But there are no diagnostic tests as yet that can actually detect IBS. Doctors make their diagnosis based on symptoms described by patients and when they find no other intestinal disorders that could explain the problems. Remedies or good explanations for cantankerous colons are hard to come by.
However, some patients have their own theories: Many tell their physicians that various types of food make them worse. Yet tests for allergies and food intolerance often yield negative results – nobody finds any tangible cause.
Until quite recently, IBS was thought to be triggered by mental troubles. This is not as odd as it might sound – studies have shown that a significant number of IBS patients suffer from anxiety or depression.
But if you ask Radiologist Ragnhild Undseth of Lovisenberg Hospital in Oslo whether the problem starts between the ears, her answer is emphatic.
“No," she says. "This is not psychological.”
Undseth used magnetic resonance imaging (MRI) to compare IBS patients and healthy individuals, and has now taken the first pictures that show a difference in the intestines of the two groups.

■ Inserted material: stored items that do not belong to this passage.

(* ===== verification/DbBaseProofs.v ===== *)
(** * Correctness of DB::Base::exec *)

From S2P Require Import Prelude QtString DbQuery DbQueryProofs DbBase.

Section exec_proofs.
Context {Val Res : Type} `{QStringArg} (escapeIdentifier : qstring -> qstring).
Implicit Types (w : @DbWorld Val Res).

(** What [exec] may do with [n] attempts on connection [name]: open the
    connection if it is not open, run the statement, and on failure close the
    connection and try again. [attempts o n tr ok]: starting with the
    connection open or not ([o]), the calls [tr] are made, and [ok] says
    whether the last one is a statement that succeeded. *)
Inductive attempts (name sql : qstring) (values : list Val) : bool -> nat -> list DbEvent -> bool -> Prop :=
| att_none o : attempts name sql values o 0 [] false
| att_no_connection n tr ok :
    attempts name sql values false n tr ok ->
    attempts name sql values false (S n) (Ev_open name false :: tr) ok
| att_failed o n tr ok :
    attempts name sql values false n tr ok ->
    attempts name sql values o (S n)
      ((if o then [] else [Ev_open name true])
         ++ Ev_exec sql values false :: Ev_close name :: Ev_remove name :: tr) ok
| att_done o n :
    attempts name sql values o (S n)
      ((if o then [] else [Ev_open name true]) ++ [Ev_exec sql values true]) true.

Definition opened (name : qstring) w : bool := default false (reg_find name (registry w)).

Lemma reg_find_remove name r : reg_find name (reg_remove name r) = None.
Proof.
  unfold reg_remove. induction r as [|[n o] r IH]; [done|]. rewrite filter_cons. simpl.
  case_decide as Hd; [|done]. simpl. by rewrite decide_False.
Qed.

Lemma reg_find_set name o r : reg_find name (reg_set name o r) = Some o.
Proof. simpl. by rewrite decide_True. Qed.

Definition logged (tr : list DbEvent) w w' : Prop := db_events w' = db_events w ++ tr.
(** A query that is not active has no row. *)
Definition query_rows (q : option Res) : list (list V) := match q with Some r => rows_of r | None => [] end.

(** [db_build_list(db, suffix, db_name)] *)
Definition db_build_list_db (suffix db_name : qstring) : DM (list T) :=
  let* q := select escapeIdentifier (db_table common_prefix db_name m) suffix [] [] in
  ret (db_build_list m new (query_rows q)).

(** [db_build_list(db, id_vect, db_name, column_index)] *)
Definition db_build_list_ids (id_vect : list Z) (db_name : qstring) (column_index : Z) : DM (list T) :=
  let suffix := db_get_items_list_suffix (table_column_names m) (t_short_name m) id_vect column_index in
  if isEmpty suffix then ret [] else db_build_list_db suffix db_name.

(** [db_build_item]; [first()] of no columns is undefined. *)
Definition db_build_item (id : Z) (db_name : qstring) : DM T :=
  match item_suffix (table_column_names m) (t_short_name m) id with
  | None => undef
  | Some suffix =>
      let* q := select escapeIdentifier (db_table common_prefix db_name m) suffix [] [] in
      match query_rows q with
      | row :: _ => ret (db_build m new row)
      | [] => ret new
      end
  end.

End reading.

(** The condition for a field and a list of ids: [field=id] for one id,
    [field IN (a,b,...)] for several; for no id at all the text is
    [field IN )], which is not SQL. *)
Theorem field_in_sql_text field id_list ids :
  get_db_field_in_sql field id_list ids =
    match id_list ++ ids with
    | [] => field ++ str " IN )"
    | [i] => field ++ str "=" ++ number i
    | l => field ++ str " IN (" ++ join [ch_comma] (map number l) ++ str ")"
    end.
Proof.
  unfold get_db_field_in_sql. rewrite <- numbers_comma_app.
  assert (zlen ids + zlen id_list = zlen (id_list ++ ids)) as -> by (rewrite zlen_app; lia).
  destruct (id_list ++ ids) as [|i [|j l]] eqn:E.
  - change (zlen (@nil Z) =? 1) with false. cbv iota. simpl numbers_comma. rewrite app_nil_r.
    change (str " IN (") with (str " IN " ++ [ch_open]). rewrite app_assoc, replace_last_app, <- app_assoc. done.
  - change (zlen [i] =? 1) with true. cbv iota. simpl numbers_comma.
    rewrite !app_assoc, remove_last_app, <- !app_assoc. done.
  - destruct (Z.eqb_spec (zlen (i :: j :: l)) 1) as [Hbad|_]; [unfold zlen in Hbad; simpl in Hbad; lia|].
    rewrite numbers_comma_join by done. rewrite !app_assoc, replace_last_app, <- !app_assoc. done.
Qed.

Lemma items_list_suffix_text names short_name ids col name :
  ids <> [] -> zget names col = Some name ->
  db_get_items_list_suffix names short_name ids col
  = str "WHERE " ++ (if isEmpty short_name then [] else short_name ++ [ch_dot]) ++ name
      ++ str " IN (" ++ join [ch_comma] (map number ids) ++ str ")".
Proof.
  intros Hne Ez. unfold db_get_items_list_suffix. rewrite Ez. destruct ids as [|i ids]; [done|].
  rewrite numbers_comma_join by done.
  destruct (isEmpty short_name); rewrite !app_assoc, replace_last_app, <- !app_assoc; done.
Qed.

Section reading_proofs.
Context {T V Res : Type} (m : @t T V) (new : T) (rows_of : Res -> list (list V)) (common_prefix : qstring).
Context `{HA : QStringArgLaws} (escapeIdentifier : qstring -> qstring).

(** The columns of the class, qualified and quoted, as a SELECT names them. *)
Definition selected_fields (db_name : qstring) : list qstring :=
  escape_fields escapeIdentifier (db_table common_prefix db_name m) [] true.

(** C33. Objects by id: on an open connection, when the statement succeeds and
    the names have none of the characters that formatting replaces, exactly one
    statement is run,
    the SELECT of all columns for the given ids, and the result has one
    object per row, in order, filled from the row. Without ids, or with a
    column the class does not have, nothing is run and the list is empty. *)
Theorem build_list_by_ids ids db_name col r (w : @DbWorld V Res) :
  let tb := db_table common_prefix db_name m in
  Table.is_null tb = false -> no_char ch_percent (Table.name_ tb ++ Table.short_name_ tb) ->
  Forall plain (selected_fields db_name) -> ready w -> env_exec w (n_exec w) = Some r ->
  db_build_list_ids m new rows_of common_prefix escapeIdentifier ids db_name col w
  = match ids, zget (table_column_names m) col with
    | _ :: _, Some name =>
        let where_ := str "WHERE " ++ (if isEmpty (t_short_name m) then [] else t_short_name m ++ [ch_dot]) ++ name
                        ++ str " IN (" ++ join [ch_comma] (map number ids) ++ str ")" in
        (Ret (map (db_build m new) (rows_of r)), after [(select_text tb where_ (selected_fields db_name), [])] w)
    | _, _ => (Ret [], w)
    end.
Proof.
  intros tb Hnull Hn Hf Hr He. unfold db_build_list_ids. destruct ids as [|i ids]; [done|].
  destruct (zget (table_column_names m) col) as [name|] eqn:Ez.
  - rewrite (items_list_suffix_text _ _ _ _ name) by done.
    set (suffix := str "WHERE " ++ _). change (isEmpty suffix) with false. cbv iota. unfold db_build_list_db.
    by erewrite bind_Ret by (by apply select_succeeds).
  - unfold db_get_items_list_suffix. by rewrite Ez.
Qed.

(** One object by its id: the first row, or a new object when there is none. *)
Lemma build_item_by_id id db_name name names r (w : @DbWorld V Res) :
  let tb := db_table common_prefix db_name m in
  table_column_names m = name :: names ->
  Table.is_null tb = false -> no_char ch_percent (Table.name_ tb ++ Table.short_name_ tb) ->
  Forall plain (selected_fields db_name) -> ready w -> env_exec w (n_exec w) = Some r ->
  exists w', db_build_item m new rows_of common_prefix escapeIdentifier id db_name w
    = (Ret (match rows_of r with row :: _ => db_build m new row | [] => new end), w').
Proof.
  intros tb Hc Hnull Hn Hf Hr He. unfold db_build_item, item_suffix. rewrite Hc.
  eexists. erewrite bind_Ret by (by apply select_succeeds). simpl. by destruct (rows_of r).
Qed.

End reading_proofs.

End Db_Meta.

(** ** Concrete instance *)

Module Meta_Witness.
Import Db_Meta QtStringRef.

Definition pair_meta : @t (Z * Z) Z :=
  mk (str "pair") (str "p") true
    [ mkColumn (str "a") fst (fun v p => (v, p.2)); mkColumn (str "b") snd (fun v p => (p.1, v)) ].

Lemma pair_lawful : lawful pair_meta.
Proof.
  split.
  - intros [|[|i]] c v obj E; simpl in E; try done; by injection E as <-.
  - intros [|[|i]] [|[|j]] c d v obj E1 E2 Hne; simpl in E1, E2; try done; injection E1 as <-; injection E2 as <-; done.
Qed.

Lemma fill_item_inverts_witness :
  zlen (to_variantlist 0 pair_meta (3, 4)) = 2
  /\ snd (db_fill_item pair_meta (to_variantlist 0 pair_meta (3, 4)) (0, 0)) = 4.
Proof.
  exact (fill_item_inverts 0 pair_meta (3, 4) (0, 0) 1%nat (mkColumn (str "b") snd (fun v p => (p.1, v))) pair_lawful eq_refl).
Defined.

Definition rows_world : @DbWorld Z (list (list Z)) :=
  mkDbWorld (mkBase false (str "main") Connection_Info.default_info) [(str "main", true)] (fun _ => true)
    (fun _ => Some [[1; 2]; [3; 4]]) 0 0 [].

Lemma build_list_by_ids_witness :
  exists w', db_build_list_ids (H := arg_ref) pair_meta (0, 0) (fun r => r) [] (fun s => s) [1; 3] [] 0 rows_world
    = (Ret [(1, 2); (3, 4)], w')
    /\ db_events w' = [Ev_exec (str "SELECT p.a,p.b FROM pair p WHERE p.a IN (1,3);") [] true].
Proof.
  eexists. split.
  - rewrite (build_list_by_ids pair_meta (0, 0) (fun r => r) [] (fun s => s) [1; 3] [] 0 [[1; 2]; [3; 4]] rows_world).
    + reflexivity.
    + reflexivity.
    + by apply (bool_decide_unpack _).
    + repeat constructor; by apply (bool_decide_unpack _).
    + split; [discriminate|reflexivity].
    + reflexivity.
  - vm_compute. reflexivity.
Defined.

End Meta_Witness.
(** Labels that are consecutive enumerators from [k] on. *)
Lemma switch_consecutive {E} x (cases : list (text * E)) : forall k pos,
  (forall j l e, cases !! j = Some (l, e) -> enumerator x l = Some (k + j)%nat) ->
  switch x cases pos = if Z.of_nat k <=? pos then snd <$> cases !! Z.to_nat (pos - Z.of_nat k) else None.
Proof.
  induction cases as [|[l e] cases IH]; intros k pos Hen; [simpl; by destruct (_ <=? _)|].
  cbn [switch]. rewrite (Hen 0%nat l e eq_refl), Nat.add_0_r. simpl. case_bool_decide as Hb.
  - injection Hb as <-. rewrite Z.leb_refl. by replace (Z.to_nat (Z.of_nat k - Z.of_nat k)) with 0%nat by lia.
  - rewrite (IH (S k)); [|intros j l' e' Hj; rewrite (Hen (S j) l' e' Hj); f_equal; lia].
    assert (Z.of_nat k <> pos) as Hne by (intros <-; done).
    destruct (Z.leb_spec (Z.of_nat (S k)) pos); destruct (Z.leb_spec (Z.of_nat k) pos); try lia; [|done].
    by replace (Z.to_nat (pos - Z.of_nat k)) with (S (Z.to_nat (pos - Z.of_nat (S k)))) by lia.
Qed.

(** ** What the macros expand to *)

Definition expanded (T : text) (cs : list column_macro) : expansion :=
  mkExpansion (map (fun c => COL_ (column_text c)) cs ++ [str "COL_COUNT"]) (map column_text cs)
    (map (fun c => (COL_ (column_text c), str "obj." ++ getter_text c)) cs)
    (map (fun c => (COL_ (column_text c), (str "obj", str "&" ++ T ++ str "::" ++ setter_text c, str "value"))) cs).

Lemma meta_expands T cs : (1 <= length cs <= 15)%nat -> HELPZ_DB_META T cs = Some (expanded T cs).
Proof.
  intros Hn. assert (cs <> []) as Hne by (intros ->; simpl in Hn; lia).
  unfold HELPZ_DB_META. rewrite (narg_small _ (length cs)) by (done || by apply va_args_length).
  simpl. unfold HELPZ_DB_META_PASTER. rewrite suffix_number by done. simpl.
  rewrite (chain_expands HELPZ_DB_COL_NAME (fun A _ _ => COL_ A)) by done. simpl.
  rewrite (chain_expands HELPZ_DB_QUOTE (fun A _ _ => A)) by done. simpl.
  rewrite (chain_expands (fun n => HELPZ_DB_GETTER_CASE n _) (fun A GT _ => HELPZ_DB_GETTER_CASE_IMPL A (str "obj") GT)) by done. simpl.
  rewrite (chain_expands (fun n => HELPZ_DB_SETTER_CASE n T _ _) (fun A _ ST => HELPZ_DB_SETTER_CASE_IMPL A T (str "obj") ST (str "value"))) by done.
  done.
Qed.

(** Without columns, or with more than 15, there is no such class: the count
    is wrong then, and the sixteenth column's name is taken for it. *)
Lemma meta_rejects T cs :
  cs = [] \/ ((15 < length cs)%nat /\ forall c, cs !! 15%nat = Some c -> suffix (column_text c) = None) ->
  HELPZ_DB_META T cs = None.
Proof.
  intros [->|[Hn Hs]]; [by vm_compute|].
  destruct (lookup_lt_is_Some_2 cs 15 Hn) as [c Hc]. specialize (Hs c Hc).
  enough (HELPZ_DB_NARG (va_args cs) = Some (column_text c)) as E.
  { unfold HELPZ_DB_META. rewrite E. simpl. unfold HELPZ_DB_META_PASTER. by rewrite Hs. }
  unfold HELPZ_DB_NARG, HELPZ_DB_ARG_N. do 15 (destruct cs as [|? cs]; [simpl in Hn; lia|]).
  destruct cs as [|d cs]; [done|]. injection Hc as ->. rewrite va_args_cons. cbn [map concat]. rewrite !expand_three. reflexivity.
Qed.
(** Both ends of the link between a node and its protocol are cut. *)
Lemma unlink s nid pid n :
  dinv s -> nodes s !! nid = Some n -> node_protocol_ n = Some pid ->
  let s' := ((proto_set_writer pid None ;;; set_node nid (with_protocol None)) s).2 in dinv s' /\ calm s s'.
Proof.
  intros [I1 I2 I3 I4 I5 I6 I7 I8] Hn Hp. destruct (I3 _ _ _ Hn Hp) as (po & Hpo & Hw).
  destruct s as [N P I CL R T O LN LP K E]; simpl in *.
  assert (forall q po', alter (fun po => mkProto (proto_state po) None) pid P !! q = Some po' ->
    (exists st, po' = mkProto st None) \/ (q <> pid /\ P !! q = Some po')) as Hb.
  { intros q po' Hq. destruct (decide (pid = q)) as [<-|Hne].
    - rewrite lookup_alter_eq, Hpo in Hq. simpl in Hq. simplify_eq. eauto.
    - rewrite lookup_alter_ne in Hq by done. auto. }
  assert (forall i, is_Some (alter (with_protocol None) nid N !! i) <-> is_Some (N !! i)) as Hdom.
  { intros i. destruct (decide (nid = i)) as [->|Hne];
      [rewrite lookup_alter_eq; by rewrite fmap_is_Some|by rewrite lookup_alter_ne]. }
  assert (forall i m, N !! i = Some m -> exists m', alter (with_protocol None) nid N !! i = Some m'
      /\ receiver_endpoint_ m' = receiver_endpoint_ m) as Hfwd.
  { intros i m Hm. destruct (decide (nid = i)) as [->|Hne].
    - rewrite lookup_alter_eq, Hm. simpl. eexists; split; [done|by destruct m].
    - rewrite lookup_alter_ne by done. eauto. }
  unfold bind. simpl. split.
  - constructor; simpl; auto; try (by intros; apply Hdom; eauto).
    + intros ep i Hi. destruct (I2 _ _ Hi) as (m & Hm & He). destruct (Hfwd _ _ Hm) as (m' & Hm' & He').
      exists m'. split; [done|congruence].
    + intros i m q Hm Hq. destruct (decide (nid = i)) as [<-|Hne].
      { rewrite lookup_alter_eq, Hn in Hm. simpl in Hm. simplify_eq. by destruct n. }
      rewrite lookup_alter_ne in Hm by done. destruct (I3 _ _ _ Hm Hq) as (po' & Hq' & Hw').
      exists po'. split; [|done]. rewrite lookup_alter_ne; [done|]. intros ->. congruence.
    + intros q po' i Hq Hw'. apply Hdom. destruct (Hb _ _ Hq) as [[st ->]|[_ Hq0]]; [done|]. eauto.
    + intros q Hq. destruct (decide (pid = q)) as [<-|Hne].
      * rewrite lookup_alter_eq. by rewrite Hpo; eauto.
      * rewrite lookup_alter_ne by done. eauto.
    + intros i Hi. destruct (I8 i Hi) as [HN HP]. split.
      * apply eq_None_not_Some. intros Hs. apply Hdom in Hs. rewrite HN in Hs. by destruct Hs.
      * rewrite lookup_alter_None. done.
  - constructor; [constructor|..]; simpl; eauto.
    intros q po' i Hq Hw'. destruct (Hb _ _ Hq) as [[st ->]|[_ Hq0]]; [done|]. eauto.
Qed.

Lemma ok_close_protocol nid : ok calm (close_protocol env nid : DTM D B C unit).
Proof.
  intros s Hs. unfold close_protocol, bind, deref. destruct (nodes s !! nid) as [n|] eqn:Hn; [|by split; [|apply calm_refl]].
  destruct (node_protocol_ n) as [pid|] eqn:Hp; [|by split; [|apply calm_refl]].
  destruct (ok_user_call env (De_closed pid) s Hs) as [J1 C1].
  assert (nodes (user_call env (De_closed pid) s).2 = nodes s) as EN.
  { unfold user_call, bind. destruct s; simpl. by destruct (de_user_throws env (De_closed pid)). }
  destruct (user_call env (De_closed pid) s) as [[u| | |] s1]; simpl in *; try done.
  rewrite <- EN in Hn. destruct (unlink s1 nid pid n J1 Hn Hp) as [J2 C2]. unfold bind in J2, C2. simpl in J2, C2.
  destruct (ok_drop_protocol env pid _ J2) as [J3 C3].
  split; [exact J3|]. eapply calm_trans; [exact C1|]. by eapply calm_trans.
Qed.

Lemma ok_close_channel nid : ok calm (close_channel nid : DTM D B C unit).
Proof.
  apply ok_bind; [apply _|apply ok_deref, _|]. intros n. destruct (dtls_ n); [|apply ok_ret, _].
  apply ok_bind; [apply _|apply ok_emit_all|]. intros _. apply ok_set_node. by intros [].
Qed.
(* ===== verification/DtlsServerProofs.v ===== *)
(** * The server's clients

    Every step of the server keeps the links between endpoints, nodes and
    protocols ([dinv]); what removing clients does, exactly; and how a
    connection ends. *)

From S2P Require Import Prelude StdMap QtInterface MessageItem FragmentedMessage ProtocolState ProtocolSend ProtocolRecv ProtocolStream ProtocolTimer DtlsNode DtlsServer DtlsInvariant.
Open Scope Z_scope.
Open Scope helpz_scope.

Section keeping.
Context {D B C : Type} `{QIODevice D} `{QIODevice B, !QBuffer B} `{QDataStream} `{QtBytes} `{TlsChannel C}.
Context (env : Env D).
Implicit Types (s : Dtls D B C) (nid pid : nat).

(** The local variables are as before. *)
Definition same_locals s s' : Prop := local_nodes s' = local_nodes s /\ local_protocols s' = local_protocols s.

#[global] Instance same_locals_preorder : Preorder_on same_locals.
Proof. constructor; unfold same_locals; intros; intuition congruence. Qed.

Lemma ok_locals {A} (m : DTM D B C A) : ok stable m -> ok same_locals m.
Proof. intros Hm s Hs. destruct (Hm s Hs) as [? [_ _ ? ?]]. done. Qed.

Lemma ok_locals' {A} (m : DTM D B C A) : ok calm m -> ok same_locals m.
Proof. intros Hm. by apply ok_locals, ok_stable. Qed.

(** A node nothing names can be deleted. *)
Lemma delete_node s nid :
  dinv s -> (forall ep, StdMap.find ep (clients_ s) <> Some nid) -> nid ∉ map fst (records_queue_ s) ->
  nid ∉ local_nodes s -> (forall pid po, protocols s !! pid = Some po -> proto_writer po <> Some nid) ->
  dinv (with_nodes (delete nid (nodes s)) s).
Proof.
  intros [I1 I2 I3 I4 I5 I6 I7 I8] Hc Hr Hl Hw.
  assert (forall i, i <> nid -> is_Some (nodes s !! i) -> is_Some (delete nid (nodes s) !! i)) as Hd.
  { intros i Hi. by rewrite lookup_delete_ne. }
  destruct s as [N P I CL R T O LN LP K E]; simpl in *. constructor; simpl; auto.
  - intros ep i Hi. rewrite lookup_delete_ne; [auto|]. intros <-. by apply (Hc ep).
  - intros i n q Hn Hq. apply lookup_delete_Some in Hn as [_ Hn]. eauto.
  - intros q po i Hq Hi. apply Hd; [|eauto]. intros ->. by apply (Hw q po).
  - intros i Hi. apply Hd; [|auto]. intros ->. done.
  - intros i Hi. apply Hd; [|auto]. intros ->. done.
  - intros i Hi. destruct (I8 i Hi) as [HN HP]. split; [|done]. rewrite lookup_delete_None. by right.
Qed.

Lemma find_value (m : StdMap.t nat) ep nid : StdMap.find ep m = Some nid -> nid ∈ StdMap.values m.
Proof.
  intros Hf%StdMap.find_In. apply list_elem_of_In. unfold StdMap.values. apply in_map_iff. by exists (ep, nid).
Qed.

(** Releasing a node; it keeps everything but possibly that node. *)
Lemma ok_drop_node side nid : ok same_locals (drop_node env side nid).
Proof.
  intros s Hs. unfold drop_node. destruct (node_held side s nid) eqn:Hh; [by split; [|apply po_refl]|].
  destruct (nodes s !! nid) as [n|] eqn:Hn; [|by split; [|apply po_refl]].
  unfold node_held in Hh. rewrite !orb_false_iff in Hh. destruct Hh as [[[[Hc Hr] Hl] Hp] _].
  apply bool_decide_eq_false in Hc, Hr, Hl. pose proof (existsb_lookup _ _ Hp) as Hw. clear Hp.
  destruct (ok_close env nid s Hs) as [J1 [[S1 S2 S3 S4] R1 W1]]. unfold try_catch, bind.
  destruct (close env nid s) as [[u| | |] s1]; simpl in *; try done.
  assert (core (with_dtls_events (dtls_events s1 ++ [De_node_destroyed nid]) s1) = core s1) as Hcore by (by destruct s1).
  pose proof (core_dinv _ _ Hcore J1) as J2. split; [|destruct s1; done].
  apply delete_node; [done|..]; destruct s1; simpl in *; subst; try done.
  - intros ep Hf. by apply Hc, (find_value _ ep).
  - intros pid po Hpo Hwr. destruct (W1 _ _ _ Hpo Hwr) as (po' & Hpo' & Hwr').
    specialize (Hw _ _ Hpo'). unfold names_node in Hw. by apply bool_decide_eq_false in Hw.
Qed.

(** [m], run in [s], ends in undefined behaviour or keeps the invariant and
    the local variables. *)
Definition keeps_at {A} (m : DTM D B C A) s : Prop :=
  match m s with
  | (Ret _, s') | (Throw, s') => dinv s' /\ same_locals s s'
  | _ => True
  end.

Definition dkeeps {A} (m : DTM D B C A) : Prop := forall s, dinv s -> keeps_at m s.

Lemma keeps_of {A} (m : DTM D B C A) s : dinv (m s).2 /\ same_locals s (m s).2 -> keeps_at m s.
Proof. unfold keeps_at. by destruct (m s) as [[] ?]. Qed.

Lemma dkeeps_ok {A} (m : DTM D B C A) : ok same_locals m -> dkeeps m.
Proof. intros Hm s Hs. by apply keeps_of, Hm. Qed.

Lemma dkeeps_calm {A} (m : DTM D B C A) : ok calm m -> dkeeps m.
Proof. intros Hm. by apply dkeeps_ok, ok_locals'. Qed.

Lemma keeps_stable {A} (m : DTM D B C A) s : dinv (m s).2 /\ stable s (m s).2 -> keeps_at m s.
Proof. intros [J [_ _ L1 L2]]. apply keeps_of. done. Qed.

Lemma keeps_at_bind {A A'} (m : DTM D B C A) (k : A -> DTM D B C A') s :
  keeps_at m s -> (forall a s', m s = (Ret a, s') -> dinv s' -> keeps_at (k a) s') -> keeps_at (bind m k) s.
Proof.
  unfold keeps_at, bind. intros Hm Hk. destruct (m s) as [[a| | |] s1]; try done.
  destruct Hm as [J1 L1]. specialize (Hk a s1 eq_refl J1).
  destruct (k a s1) as [[?| | |] s2]; try done; destruct Hk as [J2 L2]; split; try done; by apply (po_trans s s1).
Qed.

Lemma dkeeps_bind {A A'} (m : DTM D B C A) (k : A -> DTM D B C A') :
  dkeeps m -> (forall a, dkeeps (k a)) -> dkeeps (bind m k).
Proof. intros Hm Hk s Hs. apply keeps_at_bind; [by apply Hm|]. intros a s' _ Hs'. by apply Hk. Qed.

(** The scope of a local [shared_ptr] to a node or a protocol. *)
Lemma keeps_hold_node {A} side nid (m : DTM D B C A) s :
  dinv s -> is_Some (nodes s !! nid) ->
  (forall s', dinv s' -> is_Some (nodes s' !! nid) -> keeps_at m s') -> keeps_at (hold_node env side nid m) s.
Proof.
  intros Hs Ha Hm. unfold keeps_at, hold_node, scoped, bind, modify.
  set (s1 := with_local_nodes (nid :: local_nodes s) s).
  assert (dinv s1) as J1.
  { destruct Hs as [I1 I2 I3 I4 I5 I6 I7 I8]. destruct s; constructor; simpl in *; auto.
    intros i [->|Hi]%elem_of_cons; auto. }
  assert (is_Some (nodes s1 !! nid)) as Ha1 by (by destruct s).
  specialize (Hm s1 J1 Ha1). unfold keeps_at in Hm. destruct (m s1) as [[a| | |] s2]; try done;
    destruct Hm as [J2 [L1 L2]];
    (assert (dinv (with_local_nodes (tail (local_nodes s2)) s2)) as J3;
      [destruct J2 as [I1 I2 I3 I4 I5 I6 I7 I8]; destruct s2, s; simpl in *; subst; constructor; simpl in *; auto;
       intros i Hi; apply I6, elem_of_cons; auto|]);
    destruct (ok_drop_node side nid _ J3) as [J4 [L3 L4]];
    (assert (same_locals s (with_local_nodes (tail (local_nodes s2)) s2)) as L5;
      [destruct s2, s; simpl in *; subst; done|]);
    destruct (drop_node env side nid _) as [[?| | |] s4]; try done; split; try done; by eapply po_trans.
Qed.
(** A record thread lets the protocol of the record's node process it. *)
Lemma server_processes s ns cs ps Ps packet q w :
  connection s ns cs ps Ps -> StdMap.find cep (clients_ s) = Some ns -> records_queue_ s = (ns, packet) :: q ->
  (forall s1 : Dtls D B C, nodes s1 = nodes s -> dtls_ticks s1 = dtls_ticks s ->
     protocol_process_bytes packet (world_of server_env s1 ns Ps) = (Ret tt, w)) ->
  exists s', process_record server_env s = (Ret tt, s')
    /\ connection s' ns cs ps (with_writer None (self w)) /\ clients_ s' = clients_ s /\ records_queue_ s' = q
    /\ dtls_events s' = dtls_events s ++ omap (user_event ps) (events w).
Proof.
  intros Hc Hf Hq Hm. set (s0 := with_records q s). set (sl := with_local_nodes (ns :: local_nodes s0) s0).
  set (sp := with_local_protocols (ps :: local_protocols sl) sl).
  assert (connection sp ns cs ps Ps) as Hcp by (apply (connection_nodes s); [unfold sp, sl, s0; by destruct s..|done]).
  destruct (run_protocol_ok server_env sp ns cs ps Ps (protocol_process_bytes packet) tt w Hcp) as (s1 & E1 & Hc1 & [L1 L2 L3 L4] & V1).
  { apply Hm; unfold sp, sl, s0; by destruct s. }
  set (s2 := with_local_protocols (local_protocols sl) s1).
  assert (connection s2 ns cs ps (with_writer None (self w))) as Hc2 by (by apply (connection_nodes s1); [unfold s2; destruct s1..|]).
  assert ((let* n := deref ns in
           match node_protocol_ n with
           | Some pid => hold_protocol server_env pid (run_protocol server_env pid (protocol_process_bytes packet))
           | None => ret tt
           end) sl = (Ret tt, s2)) as Ein.
  { destruct Hcp as (n & Hn & Hd & Hp & Hpo). rewrite bind_deref.
    replace (nodes sl !! ns) with (Some n) by (rewrite <- Hn; unfold sp; by destruct sl). rewrite Hp.
    unfold hold_protocol, bind at 1, modify at 1, scoped. fold sp. rewrite E1. unfold bind, modify, ret. rewrite L4.
    replace (tail (local_protocols sp)) with (local_protocols sl) by (unfold sp; by destruct sl). fold s2. unfold drop_protocol.
    by rewrite (connection_protocol_held server_env s2 ns cs ps _ Hc2). }
  exists (with_local_nodes (local_nodes s0) s2). split_and!.
  - unfold process_record, bind at 1, gets. rewrite Hq. erewrite bind_Ret by reflexivity. fold s0.
    apply (hold_client s0 ns _ tt s2 Ein).
    + unfold s2. destruct s1. simpl in *. rewrite L1. unfold sp, sl, s0. by destruct s.
    + unfold s2. destruct s1. simpl in *. rewrite L3. unfold sp, sl, s0. by destruct s.
  - by apply (connection_nodes s2); [destruct s2..|].
  - unfold s2. destruct s1. simpl in *. rewrite L1. unfold sp, sl, s0. by destruct s.
  - unfold s2. destruct s1. simpl in *. rewrite L2. unfold sp, sl, s0. by destruct s.
  - unfold s2. destruct s1. simpl in *. rewrite V1. unfold sp, sl, s0. by destruct s.
Qed.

Artificial sugar and pictures
The purpose of the study was to see if the intestines of people with IBS reacted abnormally in reaction to certain carbohydrates that are hard for the small intestine to absorb. These are called FODMAPs and the substances are found in many common foods.
Research over the last few years has suggested that many IBS patients have a lot to gain by avoiding these substances. But why?
Undseth and her colleagues at Lovisenberg Hospital and the University of Oslo had 52 IBS patients and 16 healthy individuals each consume ten grams of lactulose, an artificial and non-digestible sugar – a typical FODMAP. One hour later the participants’ intestines were viewed with an MRI machine.
It turned out that the IBS patients on average had much more fluid in their small intestines – small bowel water content – than the healthy subjects.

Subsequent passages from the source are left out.